Mes années d’exercice en tant qu’infirmière pure (pas au sens religieux des siècles derniers évidemment) m’ont apporté de si belles choses, des valeurs ajoutées à ma vie : ma meilleure amie, ma sœur de cœur et quelques bons souvenirs lorsque j’exerçais en réanimation…

-L’orteil nécrosé d’un patient qui tombe sur le sol lors d’une réfection de pansement.

-Une bataille d’eau mémorable en pleine canicule dans le service. D’un point de départ entre deux collègues, elle s’était progressivement étendue aux membres du personnel présents, de l’ASH aux internes, pour se terminer avec les patients et leurs pichets d’eau ! Inoubliable ! Pour eux comme pour nous, j’en suis certaine !

Je me hâte de rassembler les documents dont le Docteur Gui aura besoin pour ce patient néphrectomisé en ambulatoire il y a quelques semaines. De par son âge et sa pathologie, il entre dans le cadre de l’essai clinique que nous poursuivons en ce moment.

Je m’active pendant que mon cerveau se replonge avec un peu de mélancolie dans mes premières années de pratique.

« —Dites donc docteur ?! C’est Speedy Gonzales votre collègue ! ricane le patient.

—Mouais… » répond le docteur Gui (sans avoir vraiment écouté les propos de notre patient), plongé dans la lecture des derniers résultats que je viens de lui mettre sous le nez.

Vraiment lourd… Laissez-moi vagabonder tranquillement sur les rives de mon passé.

Une fois les documents importants regroupés et classés, je m’assois enfin à côté du docteur Gui, mon porte-document devant moi, et je fais semblant de prendre des notes mais en fait, je me remémore une étape importante du début de ma carrière hospitalière : monsieur Pascal… et ses dernières secondes de vie.

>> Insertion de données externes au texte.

(** * eapi: the analysis core, embedded and verified

    A shallow embedding of the parts of the eapi analyzer that its
    specification makes claims about:

    - [GoLib]: the Go standard-library functions the code calls
      ([strings.Trim], [strings.TrimPrefix], [strings.Cut], [path.Clean],
      [path.Join]);
    - [Eapi]: the definitions index ([FuncDefinition.Key], [Definitions.Set],
      [Definitions.Get]) and the command-line entry point
      ([Entrypoint.Run], [Entrypoint.before]);
    - [Gin]: the gin plugin ([normalizePath], [assignStmt], [parseAPI]) and
      its handler analyzer ([primitiveParam], [parseFormData],
      [parseBindUri], [parseBindWith], ...);
    - [Spec]: the schema normalizer ([normalize], [process], [mergeArgs],
      [modelKey]) over an explicit store of schema objects;
    - [GinBindings], [TypeKeys], [OpenAPISettings]: the binding methods
      ([parseBinding], [parseBindWithContentType]), the keys of type
      definitions ([ModelKey], [RefKey]) and [OpenAPIConfig.ApplyToDoc];
    - [Log], [ParamTypes], [GoMod]: the logger, the types of parameters
      ([typeOfIdent]) and the search for [go.mod];
    - [SchemaErrors], [ArrayValidation]: the path of a schema error, the
      check of unique items and the validation of arrays.

    Definitions come first, theorems after them. *)

From Stdlib Require Import Ascii.
From stdpp Require Import gmap strings list.

Set Warnings "-register-all".

(* ===================================================================== *)
(** * Go standard library                                                 *)
(* ===================================================================== *)

Module GoLib.

(** The double quote, the slash and the other bytes the code tests for. *)
Definition dquote : ascii := ascii_of_nat 34.
Definition slash : ascii := "/"%char.
Definition colon : ascii := ":"%char.
Definition comma : ascii := ","%char.

(** The source text of an interpreted Go string literal: [quote "x"] is the
    three bytes of the Go token ["x"], as [ast.BasicLit.Value] holds it. *)
Definition quote (s : string) : string :=
  String dquote (s +:+ String dquote EmptyString).

Definition nonempty (s : string) : bool :=
  match s with EmptyString => false | String _ _ => true end.

(** [strings.TrimLeft(s, string(c))] for a one-byte cutset. *)
Fixpoint TrimLeft (c : ascii) (s : string) : string :=
  match s with
  | EmptyString => EmptyString
  | String a s' => if Ascii.eqb a c then TrimLeft c s' else s
  end.

(** [strings.TrimRight(s, string(c))] for a one-byte cutset. *)
Fixpoint TrimRight (c : ascii) (s : string) : string :=
  match s with
  | EmptyString => EmptyString
  | String a s' =>
      match TrimRight c s' with
      | EmptyString => if Ascii.eqb a c then EmptyString else String a EmptyString
      | r => String a r
      end
  end.

(** [strings.Trim(s, string(c))]: all leading and trailing [c] removed. *)
Definition Trim (c : ascii) (s : string) : string := TrimRight c (TrimLeft c s).

(** [strings.TrimPrefix(s, string(c))]. *)
Definition TrimPrefix (c : ascii) (s : string) : string :=
  match s with
  | String a s' => if Ascii.eqb a c then s' else s
  | EmptyString => EmptyString
  end.

(** [strings.Cut(s, string(c))]: the text before the first [c], the text
    after it, and whether [c] occurs. *)
Fixpoint Cut (c : ascii) (s : string) : string * string * bool :=
  match s with
  | EmptyString => (EmptyString, EmptyString, false)
  | String a s' =>
      if Ascii.eqb a c then (EmptyString, s', true)
      else let '(before, after, found) := Cut c s' in (String a before, after, found)
  end.

(** [strings.Split(s, string(c))]: always at least one piece. *)
Fixpoint Split (c : ascii) (s : string) : list string :=
  match s with
  | EmptyString => [EmptyString]
  | String a s' =>
      if Ascii.eqb a c then EmptyString :: Split c s'
      else match Split c s' with
           | x :: xs => String a x :: xs
           | [] => [String a EmptyString]
           end
  end.

(** [strings.Join(l, string(c))]. *)
Fixpoint JoinWith (c : ascii) (l : list string) : string :=
  match l with
  | [] => EmptyString
  | [x] => x
  | x :: xs => x +:+ String c (JoinWith c xs)
  end.

(** One path element of [path.Clean], on the stack of the elements kept so far
    (innermost first).  Empty and [.] elements vanish; [..] removes the last
    real element, is dropped at the root, and is kept in front of a relative
    path. *)
Definition cleanStep (rooted : bool) (out : list string) (e : string) : list string :=
  if bool_decide (e = EmptyString) || bool_decide (e = ".") then out
  else if bool_decide (e = "..") then
    match out with
    | top :: rest => if bool_decide (top = "..") then e :: out else rest
    | [] => if rooted then [] else [e]
    end
  else e :: out.

(** [path.Clean]. *)
Definition Clean (p : string) : string :=
  match p with
  | EmptyString => "."
  | String a _ =>
      let rooted := Ascii.eqb a slash in
      let body := JoinWith slash (rev (fold_left (cleanStep rooted) (Split slash p) [])) in
      if rooted then String slash body
      else if nonempty body then body else "."
  end.

(** [path.Join]: the non-empty prefix of the elements is joined with slashes
    and cleaned; all elements empty gives the empty string. *)
Definition Join (elem : list string) : string :=
  if bool_decide (Forall (fun e => e = EmptyString) elem) then EmptyString
  else Clean (fold_left (fun buf e =>
                           if nonempty buf then buf +:+ String slash e
                           else e) elem EmptyString).

End GoLib.

(* ===================================================================== *)
(** * Syntax trees ([go/ast]), as far as the analyzer inspects them        *)
(* ===================================================================== *)

Module Ast.

(** [token.Token] of a basic literal and of an assignment. *)
Inductive Token := INT | FLOAT | CHAR | STRING | ASSIGN | DEFINE | OTHER_TOKEN.

(** [ast.Expr].  A basic literal carries its source text in [Value]
    (a string literal with its quotes). *)
Inductive Expr :=
| Ident (Name : string)
| BasicLit (Kind : Token) (Value : string)
| StarExpr (X : Expr)
| UnaryExpr (X : Expr)
| IndexExpr (X : Expr) (Index : Expr)
| SelectorExpr (X : Expr) (Sel : string)
| CallExpr (Fun : Expr) (Args : list Expr)
| OtherExpr.

(** [ast.Field]: [Tag] is the field's tag literal, [None] for a nil tag. *)
Record Field := {
  Names : list string;
  FieldType : Expr;
  Tag : option string;
}.

(** [ast.FieldList.NumFields]; [None] is the nil list. *)
Definition NumFields (fl : option (list Field)) : nat :=
  match fl with
  | None => 0
  | Some l => foldr (fun f n => (match f.(Names) with [] => 1 | ns => length ns end) + n) 0 l
  end.

(** [ast.FuncDecl]. *)
Record FuncDecl := {
  Recv : option (list Field);
  FuncName : string;
}.

(** [ast.TypeSpec]. *)
Record TypeSpec := {
  TypeName : string;
}.

End Ast.

(* ===================================================================== *)
(** * Package eapi: definitions index and entry point                     *)
(* ===================================================================== *)

Module Eapi.
Import GoLib Ast.

(** [packages.Package]. *)
Record Package := {
  PkgPath : string;
  PkgName : string;
}.

Record FuncDefinition := {
  fpkg : Package;
  Decl : FuncDecl;
}.

Record TypeDefinition := {
  tpkg : Package;
  Spec : TypeSpec;
}.

(** [Definition] is the interface implemented by the two records. *)
Inductive Definition_ :=
| Func (f : FuncDefinition)
| Type_ (t : TypeDefinition).

(** [FuncDefinition.Key].  The two [default] branches only log a warning and
    fall through to the key of a free function. *)
Definition FuncDefinition_Key (f : FuncDefinition) : string :=
  let free := f.(fpkg).(PkgPath) +:+ "." +:+ f.(Decl).(FuncName) in
  if bool_decide (NumFields f.(Decl).(Recv) = 1) then
    match f.(Decl).(Recv) with
    | Some (receiver :: _) =>
        match receiver.(FieldType) with
        | Ident t =>
            f.(fpkg).(PkgPath) +:+ "." +:+ t +:+ "." +:+ f.(Decl).(FuncName)
        | StarExpr (Ident i) =>
            "*" +:+ f.(fpkg).(PkgPath) +:+ "." +:+ i +:+ "." +:+ f.(Decl).(FuncName)
        | StarExpr (IndexExpr (Ident _i) _) =>
            "*" +:+ f.(fpkg).(PkgPath) +:+ "." +:+ _i +:+ "." +:+ f.(Decl).(FuncName)
        | StarExpr (IndexExpr _ _) => EmptyString
        | StarExpr _ => free
        | IndexExpr _ _ => EmptyString
        | _ => free
        end
    | _ => free
    end
  else free.

(** [TypeDefinition.Key]. *)
Definition TypeDefinition_Key (t : TypeDefinition) : string :=
  t.(tpkg).(PkgPath) +:+ "." +:+ t.(Spec).(TypeName).

Definition Key (d : Definition_) : string :=
  match d with
  | Func f => FuncDefinition_Key f
  | Type_ t => TypeDefinition_Key t
  end.

(** [type Definitions map[string]Definition]. *)
Abbreviation Definitions := (gmap string Definition_).

(** [Definitions.Set]. *)
Definition Set_ (d : Definitions) (def : Definition_) : Definitions :=
  let k := Key def in
  if nonempty k then <[k := def]> d else d.
(** X4. The value written into the [To] and [Cc] header fields, the parsed
    list joined with a comma and a space, parses back to that list. *)
Theorem parse_emails_header_roundtrip (src : str) :
  parse_emails (join (u ", ") (parse_emails src)) = parse_emails src.
Proof.
  apply parse_header_of_clean.
  exact (strip_nonempty_elems comma _ (split_no_sep comma src)).
Qed.

(** * Further properties of the handler *)

Lemma next_or_none_Some_inv {A} (p : A -> bool) (l : list A) (c : A) :
  next_or_none p l = Some c ->
  exists l1 l2, l = l1 ++ c :: l2 /\ Forall (fun x => p x = false) l1 /\ p c = true.
Proof.
  induction l as [|x l IH]; simpl; [discriminate|].
  destruct (p x) eqn:Hx.
  - intros [= <-]. exists [], l. repeat split; [constructor | assumption].
  - intros H. destruct (IH H) as (l1 & l2 & -> & Hl1 & Hc).
    exists (x :: l1), l2. repeat split; [constructor; assumption | assumption].
Qed.

Lemma next_or_none_None_inv {A} (p : A -> bool) (l : list A) :
  next_or_none p l = None -> Forall (fun x => p x = false) l.
Proof.
  induction l as [|x l IH]; simpl; [constructor|].
  destruct (p x) eqn:Hx; [discriminate|]. intros H. constructor; auto.
Qed.

(** X5. Whatever [select_account] chooses is one of the configured
    records, and it is the first one that qualifies: with a requested
    name, the first record bearing it; without, the first record flagged
    as default, or the head of the list when no record is flagged. *)
Theorem select_account_sound (accounts : list dict) (requested : value) (c : dict) :
  select_account accounts requested = Ok (Selected c) ->
  In c accounts
  /\ (exists l1 l2, accounts = l1 ++ c :: l2
        /\ if truthy requested
           then has_name requested c = true
                /\ Forall (fun x => has_name requested x = false) l1
           else (is_default c = true /\ Forall (fun x => is_default x = false) l1)
                \/ (l1 = [] /\ Forall (fun x => is_default x = false) accounts)).
Proof.
  unfold select_account. destruct (truthy requested) eqn:Ht.
  - destruct (next_or_none (has_name requested) accounts) as [t|] eqn:E; [|discriminate].
    destruct (dict_truthy t); [|discriminate]. intros [= <-].
    destruct (next_or_none_Some_inv _ _ _ E) as (l1 & l2 & -> & Hl1 & Hc).
    split; [apply in_or_app; right; left; reflexivity|].
    exists l1, l2. auto.
  - destruct (next_or_none is_default accounts) as [t|] eqn:E.
    + rewrite (is_default_truthy t (next_or_none_holds _ _ _ E)). intros [= <-].
      destruct (next_or_none_Some_inv _ _ _ E) as (l1 & l2 & -> & Hl1 & Hc).
      split; [apply in_or_app; right; left; reflexivity|].
      exists l1, l2. auto.
    + destruct accounts as [|c0 rest]; [discriminate|]. intros [= <-].
      split; [left; reflexivity|].
      exists [], rest. split; [reflexivity|]. right. split; [reflexivity|].
      apply next_or_none_None_inv. assumption.
Qed.

Lemma select_account_sound_witness :
  In (account "b" true) two_accounts
  /\ (exists l1 l2, two_accounts = l1 ++ account "b" true :: l2
        /\ if truthy VNone
           then has_name VNone (account "b" true) = true
                /\ Forall (fun x => has_name VNone x = false) l1
           else (is_default (account "b" true) = true
                 /\ Forall (fun x => is_default x = false) l1)
                \/ (l1 = [] /\ Forall (fun x => is_default x = false) two_accounts)).
Proof.
  apply (select_account_sound two_accounts VNone (account "b" true)).
  vm_compute. reflexivity.
Defined.

(** X6. The account choice ends in the not-found message exactly when a
    name was requested and no configured record bears it; a request
    without a name is never rejected. *)
Theorem select_account_rejected_iff (accounts : list dict) (requested : value) (text : str) :
  select_account accounts requested = Ok (Rejected text)
  <-> truthy requested = true
      /\ Forall (fun c => has_name requested c = false) accounts
      /\ text = msg_not_found requested.
Proof.
  unfold select_account. split.
  - destruct (truthy requested) eqn:Ht.
    + destruct (next_or_none (has_name requested) accounts) as [t|] eqn:E.
      * rewrite (has_name_truthy requested t Ht (next_or_none_holds _ _ _ E)).
        discriminate.
      * intros [= <-]. repeat split. apply next_or_none_None_inv. assumption.
    + destruct (next_or_none is_default accounts) as [t|] eqn:E.
      * destruct (dict_truthy t); [discriminate|].
        destruct accounts; discriminate.
      * destruct accounts; discriminate.
  - intros (-> & Hall & ->). rewrite (next_or_none_absent _ _ Hall). reflexivity.
Qed.

(** The recipient parameters *)

Lemma recipients_Raise (tool_parameters : dict) (key : string) (e : exception) :
  recipients tool_parameters key = Raise e ->
  exists v, tool_parameters !! key = Some v /\ is_str v = false /\ e = no_split_error v.
Proof.
  unfold recipients, get_or.
  destruct (tool_parameters !! key) as [v|]; simpl; [|discriminate].
  destruct v; simpl; try discriminate; intros [= <-]; eexists; repeat split.
Qed.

J’avais tenu la main de ce patient de quarante ans que je suivais depuis des mois. Mon emploi du temps concordait bizarrement avec chaque étape importante de sa prise en charge: les annonces de progression, de changement de chimio… son passage en soins palliatifs lorsque son cancer s’était révélé incurable. Cela reste le souvenir le plus intense de ma carrière. Il m’a puissamment marquée mais je ne regrette rien de cet accompagnement de fin de vie, de cette main tenue lors de son dernier souffle.

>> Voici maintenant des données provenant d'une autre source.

Lemma aligned_reference (T : Three) (n : Vector3) :
  lengthSq n = 1 /\ 0.000001 <= vz n + 1 ->
  applyQuaternion n (setFromUnitVectors (EPSILON T) n forward) = forward.
Proof.
  intros [Hu Hz]. apply setFromUnitVectors_forward.
  - exact Hu.
  - pose proof (EPSILON_small T). lra.
  - apply EPSILON_pos.
Qed.

Lemma initialQuat_aligned (T : Three) (d : Die) :
  applyQuaternion (faceTableNormal d (referenceFace d)) (initialQuat T d)
  = forward.
Proof.
  destruct d; cbn [referenceFace initialQuat].
  - apply (aligned_reference T _ D4_reference_normal).
  - apply D6_reference_aligned.
  - apply (aligned_reference T _ D8_reference_normal).
  - apply (aligned_reference T _ D10_reference_normal).
  - apply (aligned_reference T _ D12_reference_normal).
  - apply (aligned_reference T _ D20_reference_normal).
Qed.

(** Apart from D6 (Euler table) and D12, [rollDice] builds its target from
    the normal the die's own face table holds for the rolled face. *)
Lemma target_reads_own_table (T : Three) (d : Die) (i : nat) :
  d <> D6 -> d <> D12 ->
  targetQuaternion T d (Z.of_nat i)
  = setFromUnitVectors (EPSILON T) (faceTableNormal d i) forward.
Proof.
  intros H6 H12.
  destruct d; try contradiction; cbn [targetQuaternion faceTableNormal];
    rewrite Nat2Z.id; reflexivity.
Qed.

(** D12.js builds it from the flat normals of an icosahedron instead. *)
Lemma D12_target_reads_icosahedron (T : Three) (i : nat) :
  targetQuaternion T D12 (Z.of_nat i)
  = setFromUnitVectors (EPSILON T)
      (faceNormal (computeVertexNormals (IcosahedronGeometry 1)) i) forward.
Proof. cbn [targetQuaternion]. rewrite Nat2Z.id. reflexivity. Qed.

(** Until the first call of [roll()] the frames and the passing of time
    leave the mesh as the mount effects left it. *)
Lemma run_before_first_roll (T : Three) (d : Die) (es : list Event) :
  forall w, idle w -> targetQuat (state w) = None -> noClick es ->
    mesh (run T d w es) = mesh w.
Proof.
  induction es as [| e es IH]; intros w Hi Ht Hn; [reflexivity |].
  apply noClick_cons in Hn as [He Hn].
  destruct e as [u | delta u | dt]; [discriminate | |].
  - change (run T d w (Frame delta u :: es))
      with (run T d (useFrame T d w delta u) es).
    rewrite IH.
    + unfold useFrame. destruct Hi as [Hr _]. rewrite Hr, Ht. reflexivity.
    + destruct Hi as [Hr Htm]. split; [exact Hr | exact Htm].
    + exact Ht.
    + exact Hn.
  - change (run T d w (Elapse dt :: es)) with (run T d (elapse d w dt) es).
    destruct (elapse_idle d w dt Hi) as (Hi' & Es & _ & Em & _).
    rewrite IH; [exact Em | exact Hi' | rewrite Es; exact Ht | exact Hn].
Qed.

(** C8: before any roll the orientation of the mesh maps the outward
    normal of the reference face (index 3 for D4, face 6 for D6, index 7
    for D8, 9 for D10, 11 for D12, 19 for D20) onto (0, 0, 1). *)
Theorem initial_orientation_faces_camera (T : Three) (d : Die)
    (callback : bool) (es : list Event) :
  noClick es ->
  D6_js.initialQuat = setFromEuler (euler PI 0 0)
  /\ applyQuaternion (faceTableNormal d (referenceFace d))
       (quaternion (mesh (run T d (mount T d callback) es)))
     = forward.
Proof.
  intro Hn. split; [reflexivity |].
  rewrite run_before_first_roll;
    [| apply mount_idle | reflexivity | exact Hn].
  apply initialQuat_aligned.
Qed.

Lemma initial_orientation_faces_camera_witness :
  noClick [Frame 0.016 sampleSpin; Elapse 500]
  /\ applyQuaternion (faceTableNormal D10 (referenceFace D10))
       (quaternion (mesh (run three_classic D10 (mount three_classic D10 true)
                            [Frame 0.016 sampleSpin; Elapse 500])))
     = forward.
Proof.
  split; [reflexivity |].
  apply (initial_orientation_faces_camera three_classic D10 true
           [Frame 0.016 sampleSpin; Elapse 500]).
  reflexivity.
Defined.

(** ** The target of a D12 roll *)

(** C2: the target of a roll should align the rolled face of the die with
    the camera.  D12.js reads the normal from an icosahedron: on the roll
    that selects face number 10 (index 9) the target it hands over at the
    timeout turns the normal of that face of the dodecahedron away from
    the camera (negative z), although the roll is reported as a 10. *)
Theorem D12_target_misses_rolled_face (T : Three) :
  let w := run T D12 (mount T D12 true) [Click sampleRollD12; Elapse 1800] in
  result (state w) = 10%Z
  /\ map snd (reported w) = [10%Z]
  /\ targetQuat (state w) = Some (targetQuaternion T D12 9)
  /\ vz (applyQuaternion (faceTableNormal D12 9) (targetQuaternion T D12 9)) < 0.
Proof.
  cbv zeta.
  change (run T D12 (mount T D12 true) [Click sampleRollD12; Elapse 1800])
    with (elapse D12 (rollDice T D12 (mount T D12 true) sampleRollD12) 1800).
  assert (E9 : Zfloor (uFace sampleRollD12 * IZR (faceCount D12)) = 9%Z).
  { apply Zfloor_eq. cbn. lra. }
  destruct (rollDice_starts T D12 _ sampleRollD12 (mount_idle T D12 true))
    as (Hf & Hres & Hrep & Hnow & Hcb).
  unfold faceNumberOf in Hf, Hres. rewrite E9 in Hf, Hres.
  match type of Hf with inFlight _ ?t =>
    destruct (elapse_due D12 _ t 1800 Hf) as (_ & Ht & Hr & Hp & _)
  end.
  { rewrite Hnow. cbn. unfold D12_js.ROLL_DURATION_MS. lra. }
  cbn [timerTarget timerFaceNumber] in Ht, Hp.
  split; [rewrite Hr; exact Hres |].
  split; [rewrite Hp, Hrep; unfold reportOf; rewrite Hcb; reflexivity |].
  split; [exact Ht |].
  apply D12_target9_misaligned.
Qed.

J’ai un parcours professionnel riche de mille rencontres, mille expériences, mille vies, sauvées ou pas.

 Qu’aurais-je pu faire d’autre ? Soyons clairs : je ne crois pas aux vocations. Je pense plutôt qu’on a des prédispositions personnelles et qu’un tas de métiers pourraient convenir à une seule et même personne.

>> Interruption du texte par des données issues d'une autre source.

Lemma X5_counts_ignore_case_witness :
  count_rule (map ascii_lower (lit "Timed OUT, timeout")) (nth 2 rules db_rule)
  = count_rule (lit "Timed OUT, timeout") (nth 2 rules db_rule).
Proof.
  pose proof (X5_counts_ignore_case (lit "Timed OUT, timeout")) as H.
  rewrite Forall_forall in H.
  exact (proj2 (H (nth 2 rules db_rule)
                  (or_intror (or_intror (or_introl eq_refl))) eq_refl)).
Defined.

(** ** The references that analyze-failures.py finds *)

(** Every member of [re.findall] is the text of a match at the head of a
    suffix of the text, for a pattern without a group. *)
Lemma findall_In ic r s t :
  has_group r = false -> nullable r = false -> In t (findall ic r s) ->
  exists pre rest, s = pre ++ t ++ rest /\ Matches ic r t.
Proof.
  intros Hg Hn Hin. unfold findall in Hin. rewrite Hg in Hin.
  apply in_map_iff in Hin as (mo & <- & Hin).
  apply (scan_In ic r (not_nullable ic r Hn) (length s)) in Hin
    as (pre & tail & -> & Hat); [|lia].
  destruct (match_at_sound _ _ _ _ _ _ Hat) as (rest & -> & Hm & _).
  now exists pre, rest.
Qed.

Lemma Matches_Seq_inv ic r1 r2 m :
  Matches ic (Seq r1 r2) m ->
  exists m1 m2, m = m1 ++ m2 /\ Matches ic r1 m1 /\ Matches ic r2 m2.
Proof. inversion 1; subst. eauto. Qed.

Lemma Matches_Plus ic cs m :
  Matches ic (Plus cs) m ->
  m <> [] /\ Forall (fun c => cset_match ic cs c = true) m.
Proof.
  unfold Plus. inversion 1 as [| |r1 r2 m1 m2 H1 H2| | | | |]; subst.
  inversion H1; subst. inversion H2; subst.
  split; [discriminate | now constructor].
Qed.

(** X6: every reference that analyze-failures.py tallies is a part of the
    text that begins with [test/], ends with [.spec.ts] and has a
    non-empty run without white space between the two. *)
Theorem X6_reference_shape (content t : str) :
  In t (test_files content) ->
  exists run,
    t = lit "test/" ++ run ++ lit ".spec.ts"
    /\ run <> []
    /\ Forall (fun c => is_space c = false) run
    /\ exists pre rest, content = pre ++ t ++ rest.
Proof.
  intros Hin. unfold test_files in Hin.
  apply findall_In in Hin as (pre & rest & Hc & Hm); [|reflexivity|reflexivity].
  unfold re_test_file in Hm.
  apply Matches_Seq_inv in Hm as (m1 & m2 & Ht & H1 & H2).
  apply Matches_Lit in H1. subst m1.
  apply Matches_Seq_inv in H2 as (run & m3 & -> & H3 & H4).
  apply Matches_Lit in H4. subst m3.
  apply Matches_Plus in H3 as [Hne Hrun].
  exists run. split; [exact Ht|]. split; [assumption|]. split; [|eauto].
  revert Hrun. apply Forall_impl. intros c Hcs. simpl in Hcs.
  now apply negb_true_iff in Hcs.
Qed.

En ce qui me concerne, architecte par exemple : rigueur, adaptabilité et autonomie. Trois qualités que je retrouve dans mon métier actuel. Infirmière de recherche clinique et architecte : des professions qui induisent une immersion dans l’intimité des gens. Pas la même mais sensiblement quand même….

A quoi bon y réfléchir ? Je crois que je n’ai pas envie de changer mon métier. Même si la solitude qu’il impose me pèse parfois, il m’apporte tout ce dont j’ai besoin.

Je sus infirmière de recherche clinique et aujourd’hui le patient dont je m’occupe a tendance à légèrement m’agacer. Mais, s’il le fallait, je serais là demain pour lui tenir la main. Jusqu’à la fin.